Community-based palliative care is an important specialty that is needed to help address the gaps in caring for people with serious illnesses. Geographic barriers and the shortage of palliative care providers result in patients lacking access to palliative care in rural areas. A potential solution to provide better care to these patients is through telemedicine. However, current telemedicine programs are unable to address all aspects related to caring for people with serious illness, multiple morbid conditions (multi-morbidity), and polypharmacy. Therefore, the objective of this study is to test the feasibility, acceptability, and usability of a novel telemedicine application which incorporates a virtual pharmacist, in the delivery of patient-centered palliative care in a rural population in Western North Carolina. This telemedicine application, Adapt, will include the following components: (1) virtual pharmacist; (2) remote patient monitoring (symptoms, medications, vital signs, photo uploads); (3) messaging between patients/caregivers and providers/pharmacists; (4) videoconferencing with patients, caregivers, family members, and/or providers/pharmacists; and (5) provider clinical dashboard monitoring. Using this application, the following three aims/hypothesis are proposed:
Specific Aim #1 will evaluate the feasibility, usability, and acceptability, of a virtual pharmacist to providers and patients in a palliative care telemedicine model. Patient and provider acceptance and satisfaction with the application will be measured using validated surveys.

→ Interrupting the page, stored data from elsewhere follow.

Lemma exact_nonneg re : (0 <= exact_complexity re)%Z.
Proof.
  induction re as [op max subs IH] using Regexp_ind'. simpl.
  apply sum_scores_nonneg in IH. apply (op_product_nonneg op max) in IH.
  destruct op; try done. by apply Z.quot_pos.
Qed.

Lemma wrapped_sum l :
  Forall (λ re, calculateComplexity re = exact_complexity re) l →
  (sum_scores exact_complexity l < 2 ^ 63)%Z →
  foldl (λ acc sub, wrap64 (acc + calculateComplexity sub)) 0%Z l = sum_scores exact_complexity l.
Proof.
  induction l as [|x l IH] using rev_ind; [done|].
  rewrite Forall_app, Forall_singleton, sum_scores_snoc, foldl_snoc. intros [Hl Hx] Hs.
  pose proof (exact_nonneg x).
  assert (Hs0 : (0 <= sum_scores exact_complexity l)%Z) by (apply sum_scores_nonneg, Forall_true; intros; apply exact_nonneg).
  rewrite IH, Hx by (done || lia). apply wrap64_id. lia.
Qed.

Lemma complexity_exact re : scores_fit re = true → calculateComplexity re = exact_complexity re.
Proof.
  induction re as [op max subs IH] using Regexp_ind'. cbn [scores_fit calculateComplexity exact_complexity].
  rewrite !andb_true_iff, !Z.ltb_lt, forallb_forall. intros [[Hf Hs] Hp].
  assert (Hl : Forall (λ re, calculateComplexity re = exact_complexity re) subs).
  { apply Forall_forall. intros x Hx. rewrite Forall_forall in IH. apply IH; [done|].
    apply Hf. by apply list_elem_of_In. }
  rewrite (wrapped_sum _ Hl Hs).
  assert (Hn : (0 <= sum_scores exact_complexity subs)%Z)
    by (apply sum_scores_nonneg, Forall_true; intros; apply exact_nonneg).
  pose proof (op_product_nonneg op max _ Hn).
  destruct op; cbn [op_product] in *; try case_match; rewrite ?wrap64_id; try done; lia.
Qed.

(** A starred atom inside [n] starred groups. *)
Fixpoint nested_groups (n : nat) : Regexp :=
  match n with
  | O => Rx OpStar 0 [Rx OpOther 0 []]
  | S n => Rx OpStar 0 [Rx OpCapture 0 [nested_groups n]]
  end.

Definition wrapped_floor : Z := (-6436643063608541516)%Z.

(** A negative score grows by eleven at each level. *)
Lemma wrapped_step re :
  (- 2 ^ 63 <= calculateComplexity re <= -11)%Z →
  calculateComplexity (Rx OpStar 0 [Rx OpCapture 0 [re]]) = (calculateComplexity re + 11)%Z.
Proof.
  cbn [calculateComplexity foldl]. generalize (calculateComplexity re). intros z Hz.
  assert (Hw : ∀ z, (- 2 ^ 63 <= z < 2 ^ 63)%Z → wrap64 z = z)
    by (intros; unfold wrap64; rewrite Z.mod_small; lia).
  rewrite (Hw (0 + z)%Z), (Hw (0 + z + 1)%Z), (Hw (0 + (0 + z + 1))%Z) by lia.
  replace (1 <? _)%Z with false by (symmetry; apply Z.ltb_ge; lia). rewrite Hw; lia.
Qed.

Lemma nested_wraps n :
  (Z.of_nat n < 2 ^ 32)%Z → calculateComplexity (nested_groups (9 + n)) = (wrapped_floor + 11 * Z.of_nat n)%Z.
Proof.
  induction n as [|n IH]; intros Hn; [by vm_compute|]. unfold wrapped_floor in *.
  rewrite Nat.add_succ_r. cbn [nested_groups]. rewrite wrapped_step; rewrite IH; lia.
Qed.

Lemma nested_exact_ge n : (1200 <= exact_complexity (nested_groups (S n)))%Z.
Proof.
  induction n as [|n IH]; [done|]. revert IH. generalize (S n). intros m IH.
  cbn [nested_groups exact_complexity op_product sum_scores foldl].
  unfold sum_scores. cbn [foldl]. case_match; lia.
Qed.

Section guard.
Context `{GoLib, GlobLib, RegexpLib, SyntaxLib}.

(** The complexity guard of regular expressions is the bound it states as long as
    the scores fit in an [int]: a pattern passes exactly when its score is within the
    limit. Beyond that it fails open: groups nested nine deep or more around a starred
    atom, whose score exceeds the default limit of 1000, overflow to a negative score
    and pass, although one to eight levels are refused. *)
Theorem complexity_guard (pattern : string) (re : Regexp) (limit : Z) (n : nat) :
  syntax_Parse pattern = Some re → (0 < limit)%Z → (Z.of_nat n < 2 ^ 32)%Z →
  (scores_fit re = true →
     checkRegexComplexity pattern limit = true ↔ (exact_complexity re <= limit)%Z) ∧
  (re = nested_groups (9 + n) →
     (1000 < exact_complexity re)%Z ∧ checkRegexComplexity pattern limit = true) ∧
  Forall (λ k, calculateComplexity (nested_groups k) > 1000)%Z (seq 1 8).
Proof.
  intros Hp Hl Hn. unfold checkRegexComplexity. rewrite Hp.
  assert (Hz : (limit =? 0)%Z = false) by (apply Z.eqb_neq; lia). rewrite Hz. split_and!.
  - intros Hf. rewrite (complexity_exact re Hf). apply Z.leb_le.
  - intros ->. split; [pose proof (nested_exact_ge (8 + n)); simpl in *; lia|].
    rewrite nested_wraps by done. unfold wrapped_floor. apply Z.leb_le. lia.
  - by repeat constructor.
Qed.
End guard.

(** ** A sample *)
Module PatternSample.
#[local] Existing Instance ascii_go.
#[local] Existing Instance literal_glob.
#[local] Existing Instance literal_regexp.

(** A parser that knows one text: ten stars around [a], nine groups. *)
Definition nested_text : string := "(((((((((a*)*)*)*)*)*)*)*)*)*".
Definition one_syntax : SyntaxLib :=
  {| syntax_Parse := λ s, if String.eqb s nested_text then Some (nested_groups 9)
                          else if String.eqb s "a*" then Some (nested_groups 0) else None |}.
#[local] Existing Instance one_syntax.

Example simple_fits : scores_fit (nested_groups 0) = true ∧ checkRegexComplexity "a*" 1000 = true.
Proof. by vm_compute. Qed.

Lemma complexity_guard_witness :
  (1000 < exact_complexity (nested_groups 9))%Z ∧ checkRegexComplexity nested_text 1000 = true.
Proof.
  destruct (complexity_guard nested_text (nested_groups (9 + 0)) 1000 0) as (_ & Hwrap & _);
    [by vm_compute|lia|lia|].
  by apply Hwrap.
Defined.

(** Replacing a class is seen at once, though it was compiled before. *)
Example replaced_class_seen :
  run_ops classifier_do NewClassifier
    [ClassifyComm "bash"; SetClass "shell" ["fish"]; ClassifyComm "bash"; ClassifyComm "fish";
     AddCustom "bash" ClassAgent; ClassifyComm "bash"]
  = [Some ClassShell; None; Some ClassUnknown; Some ClassShell; None; Some ClassAgent].
Proof. vm_compute. reflexivity. Qed.
End PatternSample.
(** ** Snapshots (snapshot.go) *)

Inductive ValidationResult := ValidationValid | ValidationMissing | ValidationPIDMismatch | ValidationError.
#[export] Instance ValidationResult_eq_dec : EqDecision ValidationResult.
Proof. solve_decision. Defined.

(** [CaptureSnapshot] asks the operating system; [None] is an error. *)
Class ProcLib := { CaptureSnapshot : Z → option ProcessSnapshot }.

Section snapshots.
Context `{ProcLib}.

Definition ValidateSnapshot (pid : Z) (snapshot : option ProcessSnapshot) : bool :=
  match snapshot with
  | None => false
  | Some snapshot =>
      match CaptureSnapshot pid with
      | None => true
      | Some current => (snap_StartTime current =? snap_StartTime snapshot)%Z
      end
  end.

Definition ValidateSnapshotDetailed (pid : Z) (snapshot : option ProcessSnapshot) : ValidationResult :=
  match snapshot with
  | None => ValidationMissing
  | Some snapshot =>
      match CaptureSnapshot pid with
      | None => ValidationValid
      | Some current =>
          if (snap_StartTime current =? snap_StartTime snapshot)%Z then ValidationValid else ValidationPIDMismatch
      end
  end.
End snapshots.

(** ** Events of the process tree (integration.go) *)

(** A node as the process tree reports it; the provider of details may fail or be nil. *)
Record ProcessNode := mkNode { node_PID : Z; node_PPID : Z; node_Command : string; node_Args : list string }.

Definition spawn_info (infoProvider : option (Z → option ProcessInfo)) (node : ProcessNode) : ProcessInfo :=
  let info := match infoProvider ≫= λ f, f (node_PID node) with
              | Some e => mkProcessInfo (node_PID node) (node_PPID node) (Comm e) (ExePath e) (Cmdline e) (StartTime e)
              | None => mkProcessInfo (node_PID node) (node_PPID node) (node_Command node) "" [] 0
              end in
  mkProcessInfo (PID info) (PPID info)
    (if String.eqb (Comm info) "" then node_Command node else Comm info) (ExePath info)
    (match Cmdline info, node_Args node with
     | [], _ :: _ => node_Command node :: node_Args node
     | cmdline, _ => cmdline
     end) (StartTime info).

Definition handleSpawn (infoProvider : option (Z → option ProcessInfo)) (c : TaintCache) (node : ProcessNode)
    (now : Z) : TaintCache * list TaintEvent :=
  OnSpawn c (node_PID node) (node_PPID node) (spawn_info infoProvider node) now.
Definition handleExit (c : TaintCache) (node : ProcessNode) : TaintCache * list TaintEvent :=
  OnExit c (node_PID node).

(** *** Shape of a chain (classifier.go) *)
Definition AnalyzeTaint (t : option ProcessTaint) : ChainAnalysis :=
  match t with None => empty_analysis | Some t => AnalyzeChain (ViaClasses t) end.
Definition IsLikelyUserTerminal (t : option ProcessTaint) : bool :=
  match t with
  | Some t => (Depth t =? 1)%Z && match ViaClasses t with [class] => bool_decide (class = ClassShell) | _ => false end
  | None => false
  end.
Definition IsLikelyEditorFeature (t : option ProcessTaint) : bool :=
  match t with
  | Some t => existsb (λ class, bool_decide (class = ClassLanguageServer) || bool_decide (class = ClassBuildTool))
                (ViaClasses t)
  | None => false
  end.

(** ** The cache as a machine *)

Inductive TaintOp :=
| Spawn (pid ppid : Z) (info : ProcessInfo) (now : Z) | Exit (pid : Z) | Mark (pid : Z)
| Tick (now : Z) | ClearAll.

Definition taint_step (c : TaintCache) (op : TaintOp) : TaintCache :=
  match op with
  | Spawn pid ppid info now => (OnSpawn c pid ppid info now).1
  | Exit pid => (OnExit c pid).1
  | Mark pid => (MarkAsAgent c pid).1
  | Tick now => (cleanup c now).1
  | ClearAll => cache_Clear c
  end.
Definition taint_run (c : TaintCache) (h : list TaintOp) : TaintCache := foldl taint_step c h.

(** Nothing but the map of taints changes. *)
Definition same_config (c d : TaintCache) : Prop := d = with_taints c (taints d).

Lemma same_config_trans c d e : same_config c d → same_config d e → same_config c e.
Proof. unfold same_config. intros ->. simpl. intros ->. done. Qed.

Lemma taint_step_config c op : same_config c (taint_step c op).
Proof.
  unfold same_config. destruct c, op; unfold taint_step, OnSpawn, OnExit, MarkAsAgent, cleanup; simpl;
    by repeat case_match.
Qed.

Lemma taint_run_config c h : same_config c (taint_run c h).
Proof.
  induction h as [|op h IH] using rev_ind; [by destruct c|]. unfold taint_run in *. rewrite foldl_snoc.
  eapply same_config_trans; [exact IH|]. apply taint_step_config.
Qed.

(** After the history [h], process [pid] descends from the source [src], described by
    [sinfo] and matched to the context [ctx], through the spawns [via]. *)
Inductive Lineage (c : TaintCache) : list TaintOp → Z → Z → ProcessInfo → string → list ProcessInfo → Prop :=
| Lineage_source h pid ppid info now ctx :
    (matchesTaintSource c ≫= λ f, f info) = Some ctx →
    Lineage c (h ++ [Spawn pid ppid info now]) pid pid info ctx []
| Lineage_child h pid ppid info now src sinfo ctx via :
    Lineage c h ppid src sinfo ctx via →
    Lineage c (h ++ [Spawn pid ppid info now]) pid src sinfo ctx (via ++ [info])
| Lineage_later h op pid src sinfo ctx via :
    Lineage c h pid src sinfo ctx via → Lineage c (h ++ [op]) pid src sinfo ctx via.

(** The taint [t] records that descent, and was marked by some [Mark] if it is an agent. *)
Definition records (c : TaintCache) (h : list TaintOp) (pid : Z) (t : ProcessTaint) : Prop :=
  ∃ sinfo via,
    Lineage c h pid (SourcePID t) sinfo (ContextName t) via ∧
    SourceName t = Comm sinfo ∧
    SourceSnapshot t = mkSnapshot (Comm sinfo) (ExePath sinfo) (Cmdline sinfo) (StartTime sinfo) ∧
    Via t = Comm <$> via ∧ ViaClasses t = class_of_comm c ∘ Comm <$> via ∧
    Depth t = Z.of_nat (length via) ∧ ((0 < maxDepth c)%Z → (Depth t <= maxDepth c)%Z) ∧
    (IsAgent t = true → ∃ q, Mark q ∈ h).
Section context.
Context `{GoLib, GlobLib, RegexpLib, SyntaxLib, NetLib, SortLib, ProcLib}.

Record compiledOverride := mkCompiledOverride {
  argsAllow : list glob; argsDeny : list glob; defDecision : string }.
(** [chainEvaluator] is nil without chain rules, else its sorted rules. *)
Record compiledContext := mkCompiledContext {
  config : ProcessContext; chainEvaluator : option (list ChainRule);
  allowedCmds : list glob; deniedCmds : list glob; requireApproval : list glob;
  overrides : gmap string compiledOverride }.
Record ContextEngine := mkContextEngine {
  ce_Engine : Engine; taintCache : TaintCache; contexts : gmap string compiledContext }.

Definition compile_globs (err : string → ContextError) (l : list string) : Result ContextError (list glob) :=
  rmap (λ pat, opt_err (glob_Compile pat []) (err pat)) l.

Definition compile_override (cmd : string) (o : CommandOverrideConfig) : Result ContextError compiledOverride :=
  let! allow := compile_globs (args_allow_error cmd) (oc_ArgsAllow o) in
  let! deny := compile_globs (args_deny_error cmd) (oc_ArgsDeny o) in
  Ok (mkCompiledOverride allow deny (oc_Default o)).

Fixpoint compile_overrides (l : list (string * CommandOverrideConfig)) (m : gmap string compiledOverride)
    : Result ContextError (gmap string compiledOverride) :=
  match l with
  | [] => Ok m
  | (cmd, o) :: l =>
      let! co := compile_override cmd o in compile_overrides l (<[ToLower cmd := co]> m)
  end.

Definition compile_rule (rc : ChainRule) : ChainRule :=
  mkChainRule (cr_Name rc) (cr_Priority rc)
    (match cr_Condition rc with Some cond => Some (convertConditionConfig cond) | None => None end)
    (cr_Action rc) (cr_Message rc) (cr_Continue rc).

Definition compileContext (ctx : ProcessContext) : Result ContextError compiledContext :=
  let evaluator := match ctx_ChainRules ctx with
                   | [] => None
                   | rules => Some (SetRules (List.map compile_rule rules))
                   end in
  let! allowed := compile_globs allowed_command_error (AllowedCommands ctx) in
  let! denied := compile_globs denied_command_error (DeniedCommands ctx) in
  let! approval := compile_globs require_approval_error (RequireApproval ctx) in
  let! ov := compile_overrides (CommandOverrides ctx) ∅ in
  Ok (mkCompiledContext ctx evaluator allowed denied approval ov).

Definition rmap_err {E F A} (f : E → F) (r : Result E A) : Result F A :=
  match r with Ok a => Ok a | Err e => Err (f e) end.

Fixpoint compile_contexts (l : list (string * ProcessContext)) (m : gmap string compiledContext)
    : Result ContextError (gmap string compiledContext) :=
  match l with
  | [] => Ok m
  | (name, ctx) :: l =>
      let! cc := rmap_err (compile_context_error name) (compileContext ctx) in
      compile_contexts l (<[name := cc]> m)
  end.

(** [NewContextEngine]; [processContexts] are the entries of the policy's map. *)
Definition NewContextEngine (p : Policy) (processContexts : list (string * ProcessContext))
    (approvals redirects : bool) (cache : TaintCache) : Result ContextError ContextEngine :=
  let! base := rmap_err base_engine_error (NewEngine p approvals redirects) in
  let! cs := compile_contexts processContexts ∅ in
  Ok (mkContextEngine base cache cs).

(** ** Evaluation *)

Definition findContext (ce : ContextEngine) (name : string) : option compiledContext :=
  if String.eqb name "" then None else contexts ce !! name.
(** [Clone] leaves out the approval dialog. *)
Definition child_Clone (cc : ChildConfig) : ChildConfig :=
  mkChildConfig (cc_Name cc) (cc_Match cc) (cc_Inherit cc) (cc_Rules cc).
Definition process_Clone (pc : ProcessConfig) : ProcessConfig :=
  mkProcessConfig (pc_Name pc) (pc_Match pc) (pc_Default pc) (pc_Rules pc) (child_Clone <$> pc_Children pc).
Definition config_Clone (c : Config) : Config := mkConfig (c_Default c) (process_Clone <$> c_Processes c) None.

(** ** Merging *)

(** The map of base entries by name: the last one of a name stays. *)
Definition by_name {A} (name : A → string) (l : list A) : gmap string A :=
  foldl (λ m x, <[name x := x]> m) ∅ l.

(** Overlay entries, merged with the base entry of their name if there is one, then
    the base entries whose name was not merged. *)
Definition merge_named {A} (name : A → string) (merge : A → A → A) (base overlay : list A) : list A :=
  ((λ o, match by_name name base !! name o with Some b => merge b o | None => o end) <$> overlay) ++
  List.filter (λ b, negb (existsb (λ o, String.eqb (name o) (name b)) overlay)) base.

Definition merge_child (baseCC overlayCC : ChildConfig) : ChildConfig :=
  mkChildConfig (cc_Name baseCC)
    (if hasCriteria (cc_Match overlayCC) then cc_Match overlayCC else cc_Match baseCC)
    (match cc_Inherit overlayCC with Some b => Some b | None => cc_Inherit baseCC end)
    (cc_Rules overlayCC ++ cc_Rules baseCC).

Definition mergeChildConfigs (base overlay : list ChildConfig) : list ChildConfig :=
  match overlay, base with
  | [], _ => base
  | _, [] => overlay
  | _, _ => merge_named cc_Name merge_child base overlay
  end.

Definition mergeProcessConfigs (base overlay : ProcessConfig) : ProcessConfig :=
  mkProcessConfig (pc_Name base)
    (if hasCriteria (pc_Match overlay) then pc_Match overlay else pc_Match base)
    (if String.eqb (pc_Default overlay) "" then pc_Default base else pc_Default overlay)
    (pc_Rules overlay ++ pc_Rules base) (mergeChildConfigs (pc_Children base) (pc_Children overlay)).

Definition MergeConfigs (base overlay : option Config) : option Config :=
  match base, overlay with
  | None, None => None
  | None, Some c | Some c, None => Some (config_Clone c)
  | Some base, Some overlay =>
      Some (mkConfig (if String.eqb (c_Default overlay) "" then c_Default base else c_Default overlay)
              (merge_named pc_Name mergeProcessConfigs (c_Processes base) (c_Processes overlay)) None)
  end.

(** ** Ports *)

(** [strings.SplitN(spec, "-", 2)] of a text with a dash. *)
Definition split_dash (spec : string) : option (string * string) :=
  i ← IndexByte spec "-"; Some (str_take i spec, str_drop (S i) spec).

Inductive PortError :=
| invalid_range_start | invalid_range_end | range_start_above_end (start stop : Z)
| range_out_of_bounds (start stop : Z) | invalid_port | port_out_of_range (port : Z).

Section config.
Context `{GoLib, GlobLib, NetLib}.

Definition validatePortSpec (spec : string) : Result PortError unit :=
  let spec := TrimSpace spec in
  if String.eqb spec "" || String.eqb spec "*" then Ok tt
  else match split_dash spec with
       | Some (a, b) =>
           match ParseInt64 (TrimSpace a) with
           | None => Err invalid_range_start
           | Some start =>
               match ParseInt64 (TrimSpace b) with
               | None => Err invalid_range_end
               | Some stop =>
                   if (stop <? start)%Z then Err (range_start_above_end start stop)
                   else if (start <? 1)%Z || (65535 <? start)%Z then Err (range_out_of_bounds start stop)
                   else if (stop <? 1)%Z || (65535 <? stop)%Z then Err (range_out_of_bounds start stop)
                   else Ok tt
               end
           end
       | None =>
           match ParseInt64 spec with
           | None => Err invalid_port
           | Some port => if (port <? 1)%Z || (65535 <? port)%Z then Err (port_out_of_range port) else Ok tt
           end
       end.

(** [NetworkRule.parsePort]: [None] is any port. *)
Definition parsePort (spec : string) : Result PortError (option (Z * Z)) :=
  let spec := TrimSpace spec in
  if String.eqb spec "" || String.eqb spec "*" then Ok None
  else match split_dash spec with
       | Some (a, b) =>
           match ParseInt64 (TrimSpace a) with
           | None => Err invalid_range_start
           | Some min =>
               match ParseInt64 (TrimSpace b) with
               | None => Err invalid_range_end
               | Some max =>
                   if (max <? min)%Z then Err (range_start_above_end min max)
                   else if (min <? 1)%Z || (65535 <? max)%Z then Err (range_out_of_bounds min max)
                   else Ok (Some (min, max))
               end
           end
       | None =>
           match ParseInt64 spec with
           | None => Err invalid_port
           | Some port => if (port <? 1)%Z || (65535 <? port)%Z then Err (port_out_of_range port)
                          else Ok (Some (port, port))
           end
       end.

(** [matchPort] of the second evaluator parses at every match. *)
Definition matchPort (pattern : string) (port : Z) : bool :=
  let pattern := TrimSpace pattern in
  if String.eqb pattern "" || String.eqb pattern "*" then true
  else match split_dash pattern with
       | Some (a, b) =>
           match ParseInt64 (TrimSpace a), ParseInt64 (TrimSpace b) with
           | Some min, Some max => (min <=? port)%Z && (port <=? max)%Z
           | _, _ => false
           end
       | None => match ParseInt64 pattern with Some target => (port =? target)%Z | None => false end
       end.

(** ** Validation *)

Inductive AclError :=
| config_is_nil | invalid_default (d : string) | name_required | no_match_criterion
| no_target | decision_required | invalid_decision (d : string) | invalid_protocol (p : string)
| invalid_IP (ip : string) | invalid_CIDR (cidr : string) | invalid_port_spec (e : PortError)
| in_rule (i : nat) (e : AclError) | in_child (i : nat) (name : string) (e : AclError)
| in_process (i : nat) (name : string) (e : AclError).

(** The first error of a loop with its index. *)
Fixpoint check_each {A} (i : nat) (wrap : nat → A → AclError → AclError) (check : A → Result AclError unit)
    (l : list A) : Result AclError unit :=
  match l with
  | [] => Ok tt
  | x :: l => match check x with Err e => Err (wrap i x e) | Ok _ => check_each (S i) wrap check l end
  end.

Definition require (b : bool) (e : AclError) : Result AclError unit := if b then Ok tt else Err e.
Definition when_given (s : string) (r : Result AclError unit) : Result AclError unit :=
  if String.eqb s "" then Ok tt else r.
Lemma getProcessInfo_name f env pid : np_Name (getProcessInfo f env pid).2 = proc_name env pid.
Proof.
  unfold getProcessInfo, proc_name. destruct (env_comm env pid); [|done]. cbn. destruct (pf_procs f !! pid); [|done].
  by destruct (String.eqb_spec (np_Name n) (TrimSpace s)).
Qed.
Lemma buildConnectionEvent_describes f env ev : describes env ev (buildConnectionEvent ip_String f env ev).2.
Proof.
  unfold buildConnectionEvent. destruct (resolveHost ip_String f env (extractDstIP ev)) as [f1 host].
  pose proof (getProcessInfo_name f1 env (ce_PID ev)) as Hn. destruct (getProcessInfo f1 env (ce_PID ev)). by split_and!.
Qed.
Lemma evaluate_event_says f env e cev : engine_says env e cev (evaluate_event f env e cev).2.
Proof.
  unfold evaluate_event, engine_says. destruct (1 <? np_ParentPID (ev_Process cev))%Z; [|done].
  pose proof (getProcessInfo_name f env (np_ParentPID (ev_Process cev) mod 2 ^ 32)%Z) as Hn.
  destruct (getProcessInfo _ _ _) as [f1 parent]. by exists parent.
Qed.

Section one_event.
Context (f : ProcessFilter) (env : Env) (ev : ConnectEvent) (i : nat) (dflt : string).
Notation now := (immediate (pf_engine f) (pf_hasHandler f) env ev).
Notation later := (waits_for (pf_engine f) (pf_hasHandler f) env ev).
(* ===== verification/WtpAck.v ===== *)
(** * Acknowledgements and replay plans of the watchtower transport

    internal/store/watchtower/transport/transport.go: the two cursors (what is persisted
    as acknowledged, and what the server is believed to have), the clamp that decides
    which acknowledgements of the server to believe, and the plan of what to replay
    after a connection is made; with the two callers that persist an adopted
    acknowledgement (state_connecting.go, recv_multiplexer.go).

    The transport reaches the log through function fields. They are a record here, with
    the instance that [New] wires for an open log and the one for a nil log. Log lines are
    left out (with the rate limiter and the extra read that only feed them); metrics are
    kept as the list of calls made.

    The theorems: for any sequence of acknowledgements the persisted cursor never moves
    back, never passes the data of the log it was adopted against and never passes what
    the log has persisted; each acknowledgement has the outcome its tuple calls for; a
    replay plan reaches every record that is on disk and not covered by the server's
    cursor. *)

From S2P Require Import Prelude WalFrame WalFs Wal WalInv WalSpec WalRecover WalProps WalReader WalIndex WtpBatch.
Open Scope Z_scope.

(** ** The log as the transport sees it *)

Record WalFns (S : Type) := mkWalFns {
  fn_MarkAcked : Z → Z → M S OsErr unit;
  fn_WrittenDataHighWater : Z → M S WalErr (option Z);
  fn_EarliestDataSequence : Z → M S WalErr (option Z);
  fn_HighGeneration : S → Z;
  fn_HasDataBelowGeneration : Z → M S WalErr bool;
  fn_HasReplayableRecords : Z → M S WalErr bool;
}.
Arguments mkWalFns {S}.
Arguments fn_MarkAcked {S}.
Arguments fn_WrittenDataHighWater {S}.
Arguments fn_EarliestDataSequence {S}.
Arguments fn_HighGeneration {S}.
Arguments fn_HasDataBelowGeneration {S}.
Arguments fn_HasReplayableRecords {S}.

(** [New] with a log. *)
Definition wal_fns : WalFns (WAL * World) :=
  mkWalFns MarkAcked (λ gen s, (WrittenDataHighWater s.1 gen, s)) EarliestDataSequence (λ s, HighGeneration s.1)
           (λ gen s, (HasDataBelowGeneration s.1 gen, s)) (λ gen s, (HasReplayableRecords s.1 gen, s)).

(** [New] without one. *)
Definition nil_fns {S} : WalFns S :=
  mkWalFns (λ _ _, ret tt) (λ _, ret None) (λ _, ret None) (λ _, 0) (λ _, ret false) (λ _, ret false).

(** ** Cursors and outcomes *)

Record AckTuple := mkTuple { at_Sequence : Z; at_Generation : Z; at_Present : bool }.

Inductive AckOutcomeKind := AckOutcomeNoOp | AckOutcomeAdopted | AckOutcomeResendNeeded | AckOutcomeAnomaly.

#[export] Instance AckOutcomeKind_eq_dec : EqDecision AckOutcomeKind.
Proof. solve_decision. Defined.

Record AckOutcome := mkOutcome {
  ao_Kind : AckOutcomeKind;
  ao_PersistedTuple : AckCursor;
  ao_ReplayCursor : AckCursor;
  ao_PersistedAdvanced : bool;
  ao_AnomalyReason : string;
}.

Specific Aim #2 will identify the common drug-drug interactions by a virtual pharmacist in a palliative care population.
Specific Aim #3 will then evaluate a virtual pharmacist?s recommendations for medication management. Lastly, exploratory Specific Aim #4 will examine the effects of virtual pharmacy consultations on patient-reported outcomes using validated surveys. This application has the potential to address the multifaceted problems involved in caring for an increasingly aging population with serious illness and multi-morbidity that is often associated with a high prevalence of polypharmacy. This study will provide critical information about the feasibility, acceptability, and usability of the application that will inform a future clinical effectiveness trial.
Current telemedicine programs do not address all aspects associated with caring for seriously ill palliative care patients. This study will test the feasibility, acceptability, and usability of a telemedicine application, incorporating a virtual pharmacist to enhance the delivery and coordination of patient-centered palliative care in a rural population. This application has the potential to enhance the delivery of high quality care while reducing polypharmacy adverse events, improve medication management, improve communication and knowledge sharing between patients and providers, and create a better health intervention that utilizes technology as a delivery mechanism.